We can’t keep relying on Lady Luck.
12:48 PM, May 4, 2010 • By THOMAS JOSCELYN
The Fort Hood shooter, Major Nidal Malik Hasan, was in regular email contact with a top al Qaeda cleric named Anwar al Awlaki. Despite the fact that Hasan was a self-proclaimed jihadist, and his pen pal had called on Muslim soldiers to turn against their “infidel” armies, the Department of Defense and the FBI failed to connect the dots on him. On November 5, 2009, Hasan made his jihadist nightmare a reality, killing 13 Americans and wounding dozens more in a shooting spree.
Then, on December 25, 2009, Umar Farouk Abdulmutallab boarded a Detroit-bound plane with an underwear bomb. His father had let a U.S. embassy know that his son may be a terrorist and had disappeared in Yemen, an al Qaeda hotspot. Other intelligence demonstrated that al Qaeda in the Arabian Peninsula (AQAP), which is headquartered in Yemen, was preparing to use a Nigerian recruit in an attack.
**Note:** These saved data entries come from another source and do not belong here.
(* ===== verification/PiecePickerMarks.v ===== *)
(** * The block operations refine updates of block states

    Behind entries, counters and compaction, the picker keeps a list of blocks
    for every piece, all new when the piece is not being downloaded ([blocks]).
    [mark_as_downloading], [mark_as_writing], [mark_as_finished],
    [write_failed] and [abort_download] update one block of that list and
    nothing else; [restore_piece] makes all blocks of a piece new. *)

From S2P Require Import Prelude Archive Md4Hash Bitfield PiecePicker PiecePickerBuckets PiecePickerInv PiecePickerUpdate PiecePickerView PiecePickerBlocks.
From stdpp Require Import list.
Open Scope Z_scope.

Definition blocks (t : piece_picker) (i : Z) : list block_info :=
  match view t i with
  | Some e => take (blocks_in_piece t i) (e_blocks e)
  | None => replicate (blocks_in_piece t i) block_info_new
  end.

(** The picker [t'] is [t] with the blocks [l] for piece [i]. *)
Record refines (t : piece_picker) (i : Z) (l : list block_info) (t' : piece_picker) : Prop := {
  rf_ordered : ordered t';
  rf_ok : blocks_ok t';
  rf_blocks : blocks t' i = l;
  rf_other : forall x, x <> i -> blocks t' x = blocks t x;
  rf_wanted : same_wanted t' t
}.

Lemma refines_changed t i e t' :
  blocks_ok t -> 0 <= i -> ordered t' -> changed i (Some e) false t t' -> entry_ok (blocks_in_piece t i) e ->
  refines t i (take (blocks_in_piece t i) (e_blocks e)) t'.
Proof.
  intros Hb Hi Ho Hc He. split; [done| | | |apply Hc].
  - eapply (changed_ok i (Some e) false t); [done..|]. by intros e' [= <-].
  - unfold blocks. by rewrite (ch_view _ _ _ _ _ Hc), decide_True, (changed_blocks _ _ _ _ _ _ Hc).
  - intros x Hx. unfold blocks. by rewrite (ch_view _ _ _ _ _ Hc), decide_False, (changed_blocks _ _ _ _ _ _ Hc).
Qed.

Lemma refines_ended t i h t' :
  blocks_ok t -> 0 <= i -> ordered t' -> changed i None h t t' ->
  refines t i (replicate (blocks_in_piece t i) block_info_new) t'.
Proof.
  intros Hb Hi Ho Hc. split; [done| | | |apply Hc].
  - by eapply (changed_ok i None h t).
  - unfold blocks. by rewrite (ch_view _ _ _ _ _ Hc), decide_True, (changed_blocks _ _ _ _ _ _ Hc).
  - intros x Hx. unfold blocks. by rewrite (ch_view _ _ _ _ _ Hc), decide_False, (changed_blocks _ _ _ _ _ _ Hc).
Qed.

Lemma same_blocks t t' : same_downloads t' t -> forall x, blocks t' x = blocks t x.
Proof.
  intros (H1 & H2 & H3 & H4 & H5 & H6) x. destruct (view_same t t' H1 H2 H3) as [Hv _]. unfold blocks, blocks_in_piece.
  by rewrite Hv, H5, H4, H3.
Qed.

(** [update_full] changes none of this. *)
Lemma update_full_downloads d t : 0 <= dp_index d -> same_downloads (update_full d t) t.
Proof. intros Hd. by apply alter_downloads. Qed.

Lemma update_full_wanted d t : same_wanted (update_full d t) t.
Proof. by apply alter_wanted. Qed.

Lemma refines_update_full t i l d t' : refines t i l t' -> 0 <= dp_index d -> refines t i l (update_full d t').
Proof.
  intros [] Hd. pose proof (update_full_downloads d t' Hd) as Hs. split.
  - by apply update_full_ordered.
  - by eapply blocks_ok_same.
  - by rewrite (same_blocks _ _ Hs).
  - intros x Hx. rewrite (same_blocks _ _ Hs). by apply rf_other0.
  - eapply same_wanted_trans; [apply update_full_wanted|done].
Qed.

(** ** One block of a download *)

Lemma flag_piece map i p : piece_at map i = Some p -> flag_at map i = Some (downloading p, have p).
Proof. intros Hp. unfold flag_at. by rewrite Hp. Qed.

(** [t0] is [t] up to the [full] flags. *)
Lemma refines_entry t t0 j d d' i b old new :
  ordered t0 -> blocks_ok t -> same_downloads t0 t -> same_wanted t0 t ->
  m_downloads t !! j = Some d -> dp_index d = i -> dp_index d' = i -> dp_info d' = dp_info d ->
  (b < blocks_in_piece t i)%nat -> e_blocks (entry_of t d) !! b = Some old -> block_ok new ->
  dp_finished d' = dp_finished d - is_state (bi_state old) state_finished + is_state (bi_state new) state_finished ->
  dp_writing d' = dp_writing d - is_state (bi_state old) state_writing + is_state (bi_state new) state_writing ->
  dp_requested d' = dp_requested d - is_state (bi_state old) state_requested + is_state (bi_state new) state_requested ->
  (dp_state d' = none <-> dp_requested d' = 0) -> 0 < dp_finished d' + dp_writing d' + dp_requested d' ->
  refines t i (<[b := new]> (blocks t i)) (set_dp j d' (set_block (dp_info d + b) new t0)).
Proof.
  intros Ho Hb Hs Hwa Hj Hd Hd' Hoff Hlt Hold Hnew Hf Hw Hr Hst Hbusy.
  assert (view t i = Some (entry_of t d)) as Hv by (apply view_Some; [apply Hb|]; by exists j, d).
  destruct (bk_entries t Hb i _ Hv) as (Hi & Hfl & He).
  assert (0 < num_pieces t)%nat as Hn.
  { unfold flag_at in Hfl. destruct (piece_at (m_piece_map t) i) as [q|] eqn:E; [|done]. apply lookup_lt_Some in E. unfold num_pieces. lia. }
  pose proof (blocks_in_piece_le t i Hb Hn) as Hle. pose proof Hs as (D1 & D2 & D3 & D4 & D5 & D6).
  destruct (view_same t t0 D1 D2 D3) as [Hv0 Hst0].
  assert (entry_of t0 d = entry_of t d) as Ee by (unfold entry_of; by rewrite D2, D3).
  assert (changed i (Some (Entry (dp_state d') (dp_finished d') (dp_writing d') (dp_requested d') (<[b := new]> (e_blocks (entry_of t d))))) false
    t (set_dp j d' (set_block (dp_info d + b) new t0))) as Hc.
  { destruct (changed_entry t0 j d d' i b new false) as []; try done.
    - apply Hst0, Hb.
    - congruence.
    - lia.
    - by rewrite D6.
    - rewrite Ee in ch_view. split; try done; try congruence; intros x; [rewrite ch_view; case_decide; [done|apply Hv0]|].
      intros Hx Hne. rewrite ch_flags by done. by apply D6. }
  replace (<[b := new]> (blocks t i)) with (take (blocks_in_piece t i) (<[b := new]> (e_blocks (entry_of t d)))).
  2:{ unfold blocks. rewrite Hv. by rewrite take_insert_lt. }
  eapply refines_changed in Hc; [exact Hc|done..| |].
  - by apply (ordered_same _ t0).
  - by eapply entry_ok_change.
Qed.

(** The blocks of a piece. *)
Lemma blocks_lookup t i b :
  blocks_ok t -> (0 < num_pieces t)%nat -> (b < blocks_in_piece t i)%nat -> is_Some (blocks t i !! b).
Proof.
  intros Hb Hn Hlt. apply lookup_lt_is_Some_2. pose proof (blocks_in_piece_le t i Hb Hn). unfold blocks.
  destruct (view t i) as [e|] eqn:E; [|by rewrite length_replicate].
  rewrite length_take, (view_length t i e (bk_store t Hb) E). lia.
Qed.
(* ===== verification/PiecePickerSteps.v ===== *)
(** * The operations of the piece picker as steps

    One constructor per operation that changes the picker, with the condition
    under which it may be called (the assertions at its head), and the
    invariants of the previous files for every picker that is reached. *)

From S2P Require Import Prelude Archive Md4Hash Bitfield PiecePicker PiecePickerBuckets PiecePickerInv PiecePickerUpdate PiecePickerView PiecePickerBlocks PiecePickerMarks PiecePickerCounts.
From stdpp Require Import list.
Open Scope Z_scope.

Record picker_ok (t : piece_picker) : Prop := {
  ok_ordered : ordered t;
  ok_blocks : blocks_ok t;
  ok_counts : counts_ok t
}.

Lemma picker_ok_new : picker_ok piece_picker_new.
Proof. split; [apply new_ordered|apply new_blocks_ok|apply new_counts_ok]. Qed.

(** Neither the downloads nor the counters are touched. *)
Lemma picker_ok_same t t0 : picker_ok t0 -> ordered t -> same_downloads t t0 -> same_wanted t t0 -> picker_ok t.
Proof. intros [] Ho Hd Hw. split; [done|by eapply blocks_ok_same|by eapply counts_ok_same]. Qed.

Lemma picker_ok_refines t i l t' : picker_ok t -> refines t i l t' -> picker_ok t'.
Proof. intros [] []. split; [done..|]. by eapply counts_ok_same. Qed.

(** ** Availability *)

Lemma refcount_ok random i p n t :
  picker_ok t -> 0 <= i -> piece_at (m_piece_map t) i = Some p ->
  picker_ok (reorder random (priority (m_seeds t) p) (priority (m_seeds t) (set_peer_count n p)) i p
    (with_map (alter_piece (fun _ => set_peer_count n p) i (m_piece_map t)) t)).
Proof.
  intros H Hi Hp. pose proof (ok_ordered t H) as Ho.
  set (t1 := with_map _ t). destruct (reorder_frame random i p (set_peer_count n p) t t1) as [Ho' Hre]; try done.
  { apply to_uint2_wf. by eapply ordered_piece. }
  eapply (picker_ok_same _ t); [done..| |].
  - eapply same_downloads_trans; [by apply rebucketed_downloads|]. subst t1.
    rewrite <- (alter_piece_const (set_peer_count n) i p) by done. by apply alter_downloads.
  - eapply same_wanted_trans; [by apply rebucketed_wanted|]. subst t1.
    rewrite <- (alter_piece_const (set_peer_count n) i p) by done. by apply alter_wanted.
Qed.

Lemma inc_refcount_ok random i t : picker_ok t -> 0 <= i -> picker_ok (inc_refcount random i t).
Proof.
  intros H Hi. unfold inc_refcount. destruct (piece_at (m_piece_map t) i) as [p|] eqn:Hp; [|done]. by apply refcount_ok.
Qed.

Lemma dec_refcount_ok random i t :
  picker_ok t -> 0 <= i -> (forall p, piece_at (m_piece_map t) i = Some p -> 0 < peer_count p) -> picker_ok (dec_refcount random i t).
Proof.
  intros H Hi Hc. pose proof (ok_ordered t H) as Ho. unfold dec_refcount.
  destruct (piece_at (m_piece_map t) i) as [p|] eqn:Hp; [|done]. specialize (Hc p eq_refl).
  pose proof (ordered_piece _ _ _ Ho Hp) as Hw. pose proof (ord_seeds _ Ho) as Hs.
  rewrite (update_reorder random i p (set_peer_count (peer_count p - 1) p) t); try done; [by apply refcount_ok|].
  rewrite (priority_none _ p), (priority_none _ (set_peer_count _ p)) by (done || by apply to_uint2_wf).
  intros [?|?]; [by left|lia].
Qed.

(** A map whose pieces differ in availability only. *)
Lemma avail_downloads t t0 :
  (fun p => (downloading p, have p)) <$> m_piece_map t = (fun p => (downloading p, have p)) <$> m_piece_map t0 ->
  m_downloads t = m_downloads t0 -> m_block_info t = m_block_info t0 -> m_blocks_per_piece t = m_blocks_per_piece t0 ->
  m_blocks_in_last_piece t = m_blocks_in_last_piece t0 -> same_downloads t t0.
Proof.
  intros Hm H1 H2 H3 H4. repeat split; try done.
  - apply (f_equal length) in Hm. by rewrite !length_fmap in Hm.
  - intros x _. unfold flag_at, piece_at. rewrite <- !list_lookup_fmap. congruence.
Qed.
And Abdulmutallab was a known friend of Islamic extremists living in the UK, where Abdulmutallab had studied for years. The dots were not connected. Only the aforementioned Lady Luck and Abdulmutallab’s fellow passengers saved the day.
On Saturday, May 1, we got lucky again in Times Square.
There have been some recent successes. For example, federal authorities stopped an Afghan immigrant, Najibullah Zazi, before he could attack commuter trains in New York City. But still, the recent trend is not good.
We need to know all of the dots that were missed in Shahzad’s case. We need to know if there were other individuals, with their own missed dots, who were involved as well. And we need to explore why the U.S. government keeps failing to stop terrorists like Hasan, Abdulmutallab, and the would-be Times Square bomber.
Needless to say, if Shahzad or others received assistance from the terror network in Pakistan, then this was not a “one-off” event. And, no, the system did not work on Saturday either.
Three failures in six months is a disturbing trend. We can’t keep relying on Lady Luck.
Thomas Joscelyn is a senior fellow at the Foundation for Defense of Democracies.